Measurement of total cholesterol, HDL cholesterol, LDL cholesterol, triglycerides, Lp(a), Apolipoprotein-A , and Apolipoprotein-B
Statistical Analysis Plan:
- Pharmacodynamic evaluation:
LDL Cholesterol (direct measurement)
All pharmacodynamic parameters will be listed and summarized by treatment group. Differences at end of therapy relative to baseline will be examined by treatment group. The mean of three lipid values measured on 3 consecutive days will be used for Baseline (Days -2, -1, and 1) and End of Therapy (Days 13, 14 and 15) values in order to decrease the intrasubject variability of the lipid measurements when comparing treatment groups.
- Safety evaluation:
All subjects who receive study medication and have a subsequent safety evaluation will be included in the safety analyses.
All adverse events reported during the study will be listed, documenting course, severity, and outcome. Adverse events will be coded to MedDRA terms.

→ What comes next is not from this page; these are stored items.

(** X14.  Saving, ending and coming back: after a successful [Save], the
    application sets a max-age of zero or less in the options of the session
    and saves again; the record is removed and the cookie cleared without
    error, and a later request that still carries the first cookie gets from
    [New] the error [ErrNoDocuments] and a session that is new. *)
Theorem X14_Save_clear_then_New
    (store : MongoDBStore) (r : Request) (rw : ResponseWriter)
    (sess : sessions_Session) (w : World) (o d o2 : sessions_Options)
    (oid : ObjectID) (data tok : string) :
  opts_at w (SOptions sess) = Some o ->
  0 < MaxAge o ->
  MaxAge o2 <= 0 ->
  opts_at w (defaultOptions store) = Some d ->
  primitive_ObjectIDFromHex (saved_ID sess w) = inr oid ->
  securecookie_EncodeMulti (name sess) (PValues (SValues sess)) (codecs store) = inr data ->
  securecookie_EncodeMulti (name sess) (PString (saved_ID sess w)) (codecs store) = inr tok ->
  reads_back (codecs store) (name sess) (PString (saved_ID sess w)) ->
  unique_ids (docs w) ->
  driver_ok 3 w = true ->
  exists c sess1 w1 w1' c2 w2 sess3 w3,
    Save store r rw sess w = Some ((None, http_SetCookie rw c, sess1), w1) /\
    put_opts (SOptions sess1) o2 w1 = Some (tt, w1') /\
    Save store r (http_SetCookie rw c) sess1 w1'
    = Some ((None, http_SetCookie (http_SetCookie rw c) c2, sess1), w2) /\
    CValue c2 = "" /\
    count_id oid (docs w2) = 0%nat /\
    New store (requestWithCookie (CName c) (CValue c)) (name sess) w2
    = Some ((Some sess3, Some ErrNoDocuments), w3) /\
    IsNew sess3 = true /\ docs w3 = docs w2.
Proof.
  intros Ho Hpos Hle Hd Hid Hval Henc Hrs Hu Hok.
  assert (Hok1 : driver_ok 1 w = true).
  { unfold driver_ok in *. destruct (faults w) as [|[e|] rest]; simpl in *; try done. }
  destruct (Save_ok_exact store r rw sess w o oid data tok Ho Hpos Hid Hval Hok1 Henc)
    as (w1 & doc & HS & Hf & _ & _ & _ & Hdocs1 & Hh & Hfl & _).
  set (sess1 := with_IsNew false (with_ID (saved_ID sess w) sess)) in *.
  set (c := {| CName := name sess; CValue := tok; CPath := Path o; CDomain := Domain o;
               CExpires := Some (now w + 2 + MaxAge o * Second);
               CMaxAge := MaxAge o; CSecure := Secure o; CHttpOnly := HttpOnly o;
               CSameSite := SameSite o |}) in HS.
  assert (Ho1 : opts_at w1 (SOptions sess1) = Some o)
    by (change (SOptions sess1) with (SOptions sess); rewrite (opts_at_heap w w1); done).
  assert (Hd1 : opts_at w1 (defaultOptions store) = Some d)
    by (rewrite (opts_at_heap w w1); done).
  destruct (put_opts_run (SOptions sess1) w1 o o2 Ho1)
    as (w1' & Hput & Ho1' & Hdocs1' & Hf1' & Hkeep).
  destruct (Hkeep _ _ Hd1) as (d' & Hd1').
  assert (Hok2 : driver_ok 2 w1 = true) by now apply (driver_ok_next 2 w w1).
  assert (Hok2' : driver_ok 1 w1' = true).
  { unfold driver_ok in *. rewrite Hf1'.
    destruct (faults w1) as [|[e|] rest]; simpl in *; try done. }
  (* the second Save *)
  destruct (Save_clear_run store r (http_SetCookie rw c) sess1 w1' o2 Ho1' Hle eq_refl)
    as (err & c2 & w2 & wd & HS2 & _ & Hv2 & Hdel & Hdocs2 & Hf2 & Hh2).
  destruct (delete_run store (ID sess1) w1') as (err' & wd' & Hdel' & _ & Hcase).
  rewrite Hdel in Hdel'. injection Hdel' as <- <-.
  change (ID sess1) with (saved_ID sess w) in Hcase.
  rewrite Hid, (driver_ok_head _ _ Hok2') in Hcase. destruct Hcase as (Hfd & Hcase).
  assert (Hu1 : unique_ids (docs w1')).
  { rewrite Hdocs1', Hdocs1. now apply upsert_unique. }
  assert (Hfind : find_first oid (docs w1') = Some doc) by (rewrite Hdocs1'; exact Hf).
  destruct (find_first_Some_delete oid (docs w1') doc Hfind) as (ds & Hds).
  rewrite Hds in Hcase. destruct Hcase as (-> & Hwd).
  destruct (delete_first_gone oid (docs w1') ds Hu1 Hds) as (Hgone & Hcnt & _).
  assert (Hdocs2' : docs w2 = ds) by congruence.
  (* the request with the old cookie *)
  assert (Hd2 : opts_at w2 (defaultOptions store) = Some d')
    by (rewrite (opts_at_heap w1' w2); done).
  assert (Hok3 : driver_ok 1 w2 = true).
  { unfold driver_ok in *. rewrite Hf2, Hfd, Hf1'.
    destruct (faults w1) as [|[e|] [|[e'|] rest]]; simpl in *; try done. }
  destruct (New_run store (requestWithCookie (CName c) (CValue c)) (name sess) w2 d' Hd2)
    as (sess3 & err3 & w3 & HN & _ & Hdocs3 & _ & _ & Hcase3).
  change (CName c) with (name sess) in Hcase3.
  rewrite Request_Cookie_single in Hcase3. change (CValue c) with tok in Hcase3.
  pose proof (Hrs tok Henc) as Hdecid. simpl in Hdecid.
  rewrite Hdecid, Hid, (driver_ok_head _ _ Hok3), Hdocs2', Hgone in Hcase3.
  destruct Hcase3 as (_ & -> & Hnew & _).
  exists c, sess1, w1, w1', c2, w2, sess3, w3.
  split; [exact HS|]. split; [exact Hput|]. split; [exact HS2|].
  split; [exact Hv2|]. split; [now rewrite Hdocs2'|].
  split; [exact HN|]. split; [exact Hnew | exact Hdocs3].
Qed.
(** * Basis builders over structured grids: a shallow embedding of
    [basisbuilder.py] and the properties of its dof layout.

    Python integers are modelled as [Z], Python lists, tuples and numpy
    arrays as [list]s (an n-dimensional object array carries its shape and
    its row-major data), exceptions as the [Raise] branch of [result].
    The 64-bit integers of numpy ([numpy.arange], [numpy.sort]) are taken
    as unbounded: element counts, interface positions and dof indices are
    lengths of arrays held in memory and stay far below their range.  The
    degree of a [Spline] is not bounded that way; it is added to such an
    index in [Spline.getslices], so the properties proved about the bounds
    of those slices carry the hypothesis that the sum stays in range (see
    [index_in_range]). *)

From Stdlib Require Import ZArith List Lia Bool.
From stdpp Require Import base option list numbers sorting gmap.

Local Open Scope Z_scope.

(** ** Exceptions

    The two [assert] sites of the source both raise Python's
    [AssertionError]; they are told apart here by the place that raises
    them: [ShapeMismatch] is the dimensionality assertion of [build] and of
    [ProductFunc], [InvalidInterfaceSet] the assertion of
    [ModSpline2.sorted_ifaces].  [IndexError] and [ValueError] are the
    exceptions of out-of-range indexing and of tuple unpacking or numpy
    reshaping. *)
Inductive exn : Set :=
| ShapeMismatch
| InvalidInterfaceSet
| IndexError
| ValueError.
Lemma insert_new_ok s L k v sz :
  shard_ok s L -> sh_map s !! k = None -> sz = zlen k + zlen v ->
  runs (insert_new k v sz) s (fun idx s' =>
    shard_ok s' (L ++ [idx]) /\
    entries_of (sh_nodes s') (L ++ [idx]) = entries_of (sh_nodes s) L ++ [mkEntry k v None]).
Proof.
  intros [Hdll Hlive Hidx] Hk ->. unfold insert_new. mstep.
  eapply runs_mono; [by apply alloc_slot_ok|]. cbn beta.
  intros idx s1 (Em & Eh & Et & Hlt & Hndf & Hsame & Hnone & Hfree).
  assert (HiL : idx ∉ L) by (rewrite <- Hlive, Hnone; by intros []).
  destruct Hidx as [Hmap _ _ Hsz]. destruct Hdll as [Hnd Hhd Htl Hseg].
  set (nd := mkNode k v None (zlen k + zlen v) None None).
  apply runs_bind. eapply runs_intro; [by apply set_slot_run|]. cbn beta.
  set (ns0 := <[idx := Some nd]> (sh_nodes s1)).
  assert (Hat : forall j, node_at ns0 j = if decide (idx = j) then Some nd else node_at (sh_nodes s) j).
  { intros j. unfold ns0. rewrite node_at_insert by done. by rewrite Hsame. }
  edestruct (lru_push_back_ok (with_nodes ns0 s1) L idx nd) as (ns1 & E1 & S1 & P1); simpl.
  { split; simpl; [done|congruence|congruence|].
    eapply seg_frame; [|done]. intros j Hj. rewrite Hat, decide_False; [done|set_solver]. }
  { done. }
  { by rewrite Hat, decide_True. }
  apply runs_bind. eapply runs_intro; [exact E1|]. msteps. simpl in *.
  assert (I0 : index_ok (with_map (<[k := idx]> (sh_map s1)) (with_nodes ns0 s1))).
  { split; simpl; rewrite ?Em.
    - intros k' i. rewrite lookup_insert_Some, Hmap, Hat. case_decide; subst.
      + rewrite Hnone. naive_solver.
      + split; [naive_solver|]. intros (m & Hm & <-). right. split; [|eauto].
        intros ->. assert (sh_map s !! node_key m = Some i) by (apply Hmap; eauto). congruence.
    - intros i. rewrite Hfree. unfold ns0 at 1. rewrite length_insert, Hat.
      case_decide; naive_solver.
    - done.
    - intros i m. rewrite Hat. case_decide; [naive_solver|apply Hsz]. }
  apply (index_ok_same _ ns1 (head_or (L ++ [idx]) None) (Some idx)) in I0; [|done]. simpl in I0.
  split.
  - split; [split; simpl| |done].
    + apply NoDup_app; repeat split; [done|set_solver|apply NoDup_singleton].
    + done.
    + by rewrite last_or_snoc.
    + done.
    + intros i. simpl. rewrite (same_payloads_live (with_nodes ns0 s1) ns1 i P1). simpl.
      rewrite Hat, elem_of_app, <- Hlive, list_elem_of_singleton.
      case_decide; naive_solver.
  - rewrite (same_payloads_entries ns0 ns1) by done. rewrite entries_of_app. f_equal.
    + unfold entries_of. apply list_omap_ext, Forall_Forall2_diag, Forall_forall.
      intros j Hj. rewrite Hat. rewrite decide_False; [done|]. set_solver.
    + rewrite entries_of_cons, Hat, decide_True by done. done.
Qed.

(** ** The methods against the list of entries *)

(** Looking a key up splits the shard at its slot. *)
Lemma rep_split s es k i :
  shard_rep s es -> sh_map s !! k = Some i ->
  exists l1 l2 n, shard_ok s (l1 ++ i :: l2) /\ node_at (sh_nodes s) i = Some n /\
    node_key n = k /\ node_size n = entry_bytes (entry_of n) /\
    es = entries_of (sh_nodes s) l1 ++ entry_of n :: entries_of (sh_nodes s) l2 /\
    (forall e, e ∈ entries_of (sh_nodes s) l1 ++ entries_of (sh_nodes s) l2 -> e_key e ≠ k).
Proof.
  intros [Hok <-] Hk. pose proof Hok as [_ Hlive [Hmap _ _ Hsz]].
  destruct (proj1 (Hmap k i) Hk) as (n & Hn & Ek).
  destruct (list_elem_of_split (lru_order s) i) as (l1 & l2 & E); [apply Hlive; eauto|].
  unfold shard_inv in Hok. rewrite E in Hok.
  destruct (entries_split _ _ _ _ _ Hok Hn) as [Es Hne].
  rewrite entries_of_app in Hne. exists l1, l2, n.
  split_and!; [done|done|done|by apply Hsz with i|done|]. intros e He. rewrite <- Ek. by apply Hne.
Qed.

Lemma rep_lookup_Some s es k i :
  shard_rep s es -> sh_map s !! k = Some i ->
  exists n, sh_nodes s !! i = Some (Some n) /\ node_key n = k /\
    find_entry k es = Some (entry_of n).
Proof.
  intros Hrep Hk. destruct (rep_split _ _ _ _ Hrep Hk) as (l1 & l2 & n & _ & Hn & Ek & _ & -> & Hne).
  exists n. split; [by apply node_at_lookup|]. split; [done|].
  apply find_entry_mid; [done|]. set_solver.
Qed.

Lemma rep_lookup_None s es k :
  shard_rep s es -> sh_map s !! k = None -> find_entry k es = None.
Proof.
  intros [[_ _ [Hmap _ _ _]] <-] Hk. apply find_entry_None. intros e He <-.
  unfold entries in He. apply elem_of_entries in He as (i & n & _ & Hn & ->).
  assert (sh_map s !! node_key n = Some i) by (apply Hmap; eauto). naive_solver.
Qed.
(* ===== verification/LruCache.v ===== *)
(** * An engine with one shard is an LRU cache

    The specification of a cache bounded in bytes: a list of entries from least to
    most recently used, of which, after a write, the longest suffix within the limit
    stays.  [MemoryEngine] with one shard refines it exactly, evictions included. *)

From S2P Require Import Prelude HkvError Shard ShardInv ShardOps Engine LockedOps KVEngine.
From S2P Require Import EngineInv EngineSpec Eviction EngineTheorems Accounting.

(** ** Specification *)

(** The most recently used entries that fit [max] bytes together. *)
Fixpoint fitting (max : Z) (es : list entry) : list entry :=
  match es with
  | [] => []
  | _ :: rest => if total_bytes es <=? max then es else fitting max rest
  end.

Definition cache_op (max : Z) (o : engine_op) (es : list entry) : engine_reply * list entry :=
  match o with
  | OpGet k now => (ReplyValue (Ok (e_value <$> live_entry now k es)), spec_get now k es)
  | OpSet k v _ => (ReplyUnit (Ok tt), fitting max (spec_set k v es))
  | OpDelete k now => (ReplyBool (Ok (bool_decide (is_Some (live_entry now k es)))), remove_key k es)
  | OpExpire k d now =>
      (ReplyUnit match live_entry now k es with Some _ => Ok tt | None => Err NotFound end, spec_expire now k (now + d) es)
  | OpTtl k now => (ReplyTtl (Ok (ttl_of now (live_entry now k es))), spec_ttl now k es)
  | OpPurge now => (ReplyCount (expired_count now es), spec_purge now es)
  end.

Fixpoint cache_ops (max : Z) (os : list engine_op) (es : list entry) : list engine_reply * list entry :=
  match os with
  | [] => ([], es)
  | o :: os =>
      let '(r, es1) := cache_op max o es in
      let '(rs, es2) := cache_ops max os es1 in (r :: rs, es2)
  end.

(** ** The specification keeps what was used last *)

Lemma fitting_bound max es : 0 <= max -> total_bytes (fitting max es) <= max.
Proof.
  intros Hm. induction es as [|en es IH]; [done|]. cbn [fitting].
  destruct (Z.leb_spec (total_bytes (en :: es)) max); done.
Qed.

Lemma fitting_all max es : total_bytes es <= max -> fitting max es = es.
Proof. destruct es; [done|]. intros Hm. cbn [fitting]. by rewrite (proj2 (Z.leb_le _ _)). Qed.

(** An entry that fits alone is kept when it is the last. *)
Lemma fitting_last max es en :
  entry_bytes en <= max -> exists es', fitting max (es ++ [en]) = es' ++ [en] /\ es' `suffix_of` es.
Proof.
  intros Hm. induction es as [|x es (es' & IH & Hs)].
  { exists []. split; [|done]. cbn [app]. apply fitting_all. rewrite total_bytes_cons. change (total_bytes []) with 0. lia. }
  cbn [app fitting]. destruct (total_bytes (x :: es ++ [en]) <=? max); [by exists (x :: es)|].
  exists es'. split; [done|]. by apply suffix_cons_r.
Qed.

(** One that does not leaves nothing. *)
Lemma fitting_nothing max es en : max < entry_bytes en -> fitting max (es ++ [en]) = [].
Proof.
  intros Hm. assert (Hb : forall l, max < total_bytes (l ++ [en])).
  { intros l. rewrite total_bytes_app, total_bytes_cons. change (total_bytes []) with 0.
    pose proof (total_bytes_nonneg l). lia. }
  induction es as [|x es IH]; cbn [app fitting]; rewrite (proj2 (Z.leb_gt _ _)); [done|apply (Hb [])|done|apply (Hb (x :: es))].
Qed.

(** Eviction from a single shard. *)
Lemma evict_run_single max c es ess' : evict_run max c [es] ess' -> ess' = [fitting max es].
Proof.
  intros Hrun. remember [es] as ess eqn:Eess. revert es Eess.
  induction Hrun as [c ess Hmax|c ess i en rest ess' Hmax _ Hi _ IH]; intros es ->.
  - rewrite fitting_all; [done|]. unfold resident_bytes in Hmax. csimpl in Hmax. lia.
  - destruct i; [|done]. injection Hi as ->. rewrite (IH rest) by done. cbn [fitting].
    rewrite (proj2 (Z.leb_gt _ _)); [done|]. unfold resident_bytes in Hmax. csimpl in Hmax. lia.
Qed.

(** ** The engine *)

Section single.
Context `{EngineEnv} (p : profile).

Lemma single_index e es k : eng_rep e [es] -> shard_index e k = 0%nat.
Proof.
  intros He. destruct (eng_rep_shard e [es] k He) as [es0 Hes].
  apply lookup_lt_Some in Hes. cbn in Hes. lia.
Qed.

(** A critical section on the only shard. *)
Lemma single_lock {A : Type} k (m : M Locked A) e es (R : A) (es' : list entry) :
  eng_rep e [es] ->
  (exists g, forall t0 l, lrep t0 0 l es -> runs m l (fun a l' => a = R /\ lrep t0 g l' es')) ->
  runs (lock_for k m) e (fun a e' => a = R /\ eng_rep e' [es'] /\ same_config e e').
Proof.
  intros He [g Hm]. unfold lock_for. mstep. mstep. rewrite (single_index _ _ _ He).
  eapply runs_mono; [apply (lock_shard_ok 0 m e [es] es (fun a x => a = R /\ x = es') He eq_refl)|].
  - intros t0 l Hl. eapply runs_mono; [by apply Hm|]. cbn beta. intros a l' [-> Hl']. by exists es', g.
  - intros a x en _ _. by eapply single_index.
  - cbn beta. intros a e' (x & [-> ->] & He' & Hc). done.
Qed.

Lemma single_set B W e es k v now :
  within_budget B W e -> eng_rep e [es] -> B + (zlen k + zlen v) <= USIZE_MAX -> W + 4 <= USIZE_MAX ->
  runs (set p k v now) e (fun r e' => r = Ok tt /\ eng_rep e' [fitting (eng_max_bytes e) (spec_set k v es)]).
Proof.
  intros [He Hmax HB Hc HW Hr Hu] Hes HB' HW'. destruct (rep_totals e [es] Hes) as [Hres Hcnt].
  pose proof (store_bytes_nonneg (store e)). pose proof (zlen_nonneg k). pose proof (zlen_nonneg v).
  destruct (spec_set_growth k v es) as [Hg _].
  assert (Htotal : total_bytes es <= B) by (unfold resident_bytes in Hres; csimpl in Hres; lia).
  destruct (decide (eng_max_bytes e = USIZE_MAX)) as [Emax|Nmax].
  - unfold set. mstep. eapply runs_mono; [apply (single_lock _ _ _ _ tt (spec_set k v es) Hes)|].
    { exists (0 + (zlen k + zlen v)). intros t0 l Hl. eapply runs_mono; [apply set_locked_ok; [done|lia]|].
      cbn beta. intros [] l' Hl'. done. }
    cbn beta. intros _ e1 (_ & He1 & Hc1). mstep. unfold evict_if_needed. mstep. mstep.
    rewrite (proj1 (proj2 Hc1)), Emax, Z.eqb_refl. mstep. mstep. split; [done|].
    rewrite fitting_all by lia. done.
  - pose proof (single_index _ _ k Hes) as Hi.
    eapply runs_mono; [apply (set_evicts p e [es] es k v now Hes); [by rewrite Hi|lia|lia|lia|]|].
    { destruct p; [|done]. unfold cursor_safe. change (zlen [es]) with 1. lia. }
    cbn beta. intros r e' (-> & ess' & He' & _ & _ & _ & Hrun & _). split; [done|].
    rewrite Hi in Hrun. by rewrite <- (evict_run_single _ _ _ _ Hrun).
Qed.

Lemma single_op B W e es o :
  within_budget B W e -> eng_rep e [es] -> op_in_range o = true -> B + op_bytes o <= USIZE_MAX -> W + 4 <= USIZE_MAX ->
  runs (run_op p o) e (fun r e' => exists es', (r, es') = cache_op (eng_max_bytes e) o es /\ eng_rep e' [es']).
Proof.
  intros HI Hes Ho HB HW. destruct o as [k now|k v now|k now|k d now|k now|now]; cbn [run_op cache_op op_bytes op_in_range] in *; mstep.
  - eapply runs_mono; [eapply (single_lock k _ _ _ _ _ Hes); exists 0; intros; by apply get_locked_ok|].
    cbn beta. intros r e' (-> & He' & _). mstep. eauto.
  - eapply runs_mono; [by eapply single_set|]. cbn beta. intros r e' (-> & He'). mstep. eauto.
  - eapply runs_mono; [eapply (single_lock k _ _ _ _ _ Hes); exists 0; intros; by apply delete_locked_ok|].
    cbn beta. intros r e' (-> & He' & _). mstep. eauto.
  - eapply runs_mono; [eapply (single_lock k _ _ _ _ _ Hes); exists 0; intros; apply expire_locked_ok; [done|]|].
    { intros _. by apply Z.leb_le. }
    cbn beta. intros r e' (-> & He' & _). mstep. eauto.
  - eapply runs_mono; [eapply (single_lock k _ _ _ _ _ Hes); exists 0; intros; by apply ttl_locked_ok|].
    cbn beta. intros r e' (-> & He' & _). mstep. eauto.
  - unfold purge_expired. mstep. mstep. rewrite (Forall2_length _ _ _ (er_shards _ _ Hes)).
    eapply runs_mono; [by apply (purge_shards_ok now e [] [es])|]. cbn beta. intros n e' (_ & -> & He'). mstep.
    eexists. split; [|done]. csimpl. by rewrite Z.add_0_r.
Qed.

Lemma single_ops os B W e es :
  within_budget B W e -> eng_rep e [es] -> forallb op_in_range os = true -> B + ops_bytes os <= USIZE_MAX ->
  W + ops_writes os + 4 <= USIZE_MAX ->
  runs (run_ops p os) e (fun rs e' => exists es', (rs, es') = cache_ops (eng_max_bytes e) os es /\ eng_rep e' [es']).
Proof.
  revert B W e es. induction os as [|o os IH]; intros B W e es HI Hes Ho HB HW; cbn [run_ops cache_ops].
  { mstep. eauto. }
  simpl in Ho. apply andb_prop in Ho as [Ho Hos].
  change (ops_bytes (o :: os)) with (op_bytes o + ops_bytes os) in *.
  change (ops_writes (o :: os)) with (op_writes o + ops_writes os) in *. rewrite !Z.add_assoc in *.
  destruct (ops_nonneg os) as [? ?].
  assert (Hn : zlen (eng_shards e) = 1) by (unfold zlen; by rewrite (Forall2_length _ _ _ (er_shards _ _ Hes))).
  assert (0 <= op_bytes o /\ 0 <= op_writes o) as [? ?] by (destruct o; cbn; unfold zlen; lia).
  mstep. eapply runs_mono; [apply runs_and; [apply (within_op p B W e o HI Ho); lia|apply (single_op B W e es o HI Hes Ho); lia]|].
  cbn beta. intros r e1 [(HI1 & Em & _) (es1 & E1 & He1)]. mstep.
  eapply runs_mono; [apply (IH _ _ e1 es1 HI1 He1 Hos); lia|]. cbn beta. intros rs e2 (es2 & E2 & He2). mstep.
  exists es2. split; [|done]. rewrite <- E1, <- Em, <- E2. done.
Qed.

End single.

Adverse event reports summarized by treatment group will give the number of subjects who experienced an adverse event, the maximum severity, and body system.
Laboratory parameters, vital signs, and physical exam results will be summarized by treatment group with the statistics of n, mean, standard deviation, median and range or frequencies and percentages, as appropriate, for baseline, on therapy, and posttherapy values.
All ECG data measured during the study will be listed and summarized by treatment group.
- Pharmacokinetic evaluation:
Pharmacokinetic parameters (e.g., Cmax, Tmax, t1/2, AUC(0-24), AUC(0-t), AUC(0-inf), Kel, Ae%, CLr,, and CLt ) will be estimated for each treatment group using noncompartmental methods. Pharmacokinetic parameters will be summarized by treatment group using descriptive statistics, as appropriate.